Os cientistas sabem há muito tempo que, quando uma estrela como o Sol fica sem hidrogénio no seu núcleo, expande-se dramaticamente e torna-se numa gigante vermelha, que pode expandir-se até 100 vezes o seu tamanho original. Desde a década de 1970, os astrônomos detectaram mudanças na química da superfície durante esta fase, incluindo mudanças na proporção de carbono-12 para carbono-13. Estas mudanças sugerem que o material das profundezas da estrela deve ser transportado para fora, mas o mecanismo exato ainda não foi comprovado.

“Sabíamos que as ondas internas geradas por movimentos agitados no envelope convectivo poderiam passar através desta barreira, mas simulações anteriores descobriram que estas ondas transportavam muito pouco material”, explicou Bruin. “Conseguimos mostrar que a rotação da estrela amplifica grandemente a eficiência com que estas ondas misturam material através da barreira, na medida em que corresponde às mudanças observadas na composição da superfície.”

Blouin e seus colegas descobriram que a rotação pode aumentar as taxas de mistura em mais de 100 vezes em comparação com estrelas não rotativas. A rotação mais rápida resulta em uma mistura mais intensa. Uma vez que o nosso Sol acabará por se tornar uma gigante vermelha, estas descobertas também fornecem informações sobre a sua evolução futura.

Simulação avançada revela processos ocultos

Para descobrir este processo, a equipa baseou-se em simulações hidrodinâmicas, que simulam como a matéria flui dentro das estrelas em três dimensões. Estas simulações são extremamente complexas e requerem sistemas computacionais poderosos, e esta descoberta só foi possível com a ajuda dos recentes avanços na supercomputação.

“Até recentemente, embora se pensasse que a rotação estelar era parte da solução para este puzzle, o poder computacional limitado impediu-nos de testar esta hipótese quantitativamente,” disse Falk Herwig, investigador principal e diretor da ARC. “Estas simulações permitem-nos descobrir pequenos efeitos para determinar o que realmente está a acontecer, ajudando-nos a compreender as nossas observações.”

Os pesquisadores usaram recursos de computação do Texas Advanced Computing Center da Universidade do Texas em Austin e do cluster de supercomputação Trillium da SciNet da Universidade de Toronto.

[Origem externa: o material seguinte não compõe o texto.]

(* ===== verification/LifetimeProofs.v ===== *)
(** * Properties of the shared session core

    The types of a program's objects and of what libssh holds for them, kept by
    every step: a session is freed with its last object and not before. *)
From S2P Require Import Prelude Errors Lifetime.
Local Open Scope nat_scope.

(** ** Counting holders *)
Definition holders (c : handle) (v : gmap nat object) : nat :=
  length (filter (fun p => o_core p.2 = Some c) (map_to_list v)).
Definition holds (c : handle) (o : object) : nat := if decide (o_core o = Some c) then 1 else 0.

Lemma holders_empty c : holders c ∅ = 0.
Proof. unfold holders. by rewrite map_to_list_empty. Qed.
Lemma holders_insert c x o v : v !! x = None -> holders c (<[x := o]> v) = holds c o + holders c v.
Proof.
  intros Hx. unfold holders, holds. rewrite (map_to_list_insert v x o Hx), filter_cons.
  cbn [snd]. by destruct (decide _).
Qed.
Lemma holders_delete c x o v : v !! x = Some o -> holders c v = holds c o + holders c (delete x v).
Proof. intros Hx. rewrite <- (holders_insert c x o) by apply lookup_delete_eq. by rewrite insert_delete_id. Qed.
Lemma holders_replace c x o o' v :
  v !! x = Some o -> holds c o + holders c (<[x := o']> v) = holds c o' + holders c v.
Proof.
  intros Hx. rewrite (holders_delete c x o v Hx), <- (insert_delete_eq v x o').
  rewrite holders_insert by apply lookup_delete_eq. lia.
Qed.
Lemma holders_pos c x o v : v !! x = Some o -> o_core o = Some c -> 0 < holders c v.
Proof. intros Hx Ho. rewrite (holders_delete c x o v Hx). unfold holds. rewrite decide_True by done. lia. Qed.
Lemma holds_one c o : o_core o = Some c -> holds c o = 1.
Proof. intros H. unfold holds. by rewrite decide_True. Qed.
Lemma holds_none c o : o_core o <> Some c -> holds c o = 0.
Proof. intros H. unfold holds. by rewrite decide_False. Qed.
Lemma lone_holder c x y o o' v :
  v !! x = Some o -> v !! y = Some o' -> o_core o = Some c -> o_core o' = Some c -> holders c v = 1 -> x = y.
Proof.
  intros Hx Hy Ho Ho' H1. destruct (decide (x = y)) as [|Hne]; [done|].
  rewrite (holders_delete c x o v Hx), holds_one in H1 by done.
  assert (delete x v !! y = Some o') as Hy' by (by rewrite lookup_delete_ne).
  pose proof (holders_pos c y o' _ Hy' Ho'). lia.
Qed.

Lançado em agosto de 2025, o Trillium é um dos sistemas mais poderosos disponíveis no Canadá para simulações acadêmicas em grande escala e faz parte da Canadian Digital Research Alliance. Seu poder de processamento aprimorado desempenha um papel vital na realização do trabalho.

“Fomos capazes de descobrir um novo processo de mistura estelar apenas devido ao enorme poder computacional da nova máquina Trillium”, disse Herwig. “Esta é a simulação computacionalmente mais cara de convecção estelar e ondas de gravidade interna até hoje.”

Implicações mais amplas e pesquisas futuras

Os métodos utilizados neste estudo vão além da astrofísica. Os mesmos métodos computacionais podem ajudar os cientistas a compreender melhor o movimento dos fluidos em muitos sistemas, incluindo correntes oceânicas, padrões atmosféricos e fluxo sanguíneo. Herwig está colaborando com pesquisadores nessas áreas para construir ferramentas e infraestrutura compartilhadas para simulações em grande escala.

Blouin planeja continuar explorando como a rotação estelar afeta diferentes tipos de estrelas. Trabalhos futuros examinarão como os diferentes modos rotacionais afetam a eficiência da mistura e se processos semelhantes ocorrem em outros estágios da evolução estelar.

Esta pesquisa foi apoiada pelo Conselho de Pesquisa em Ciências Naturais e Engenharia (NSERC), pela National Science Foundation (NSF) e pelo Departamento de Energia dos EUA.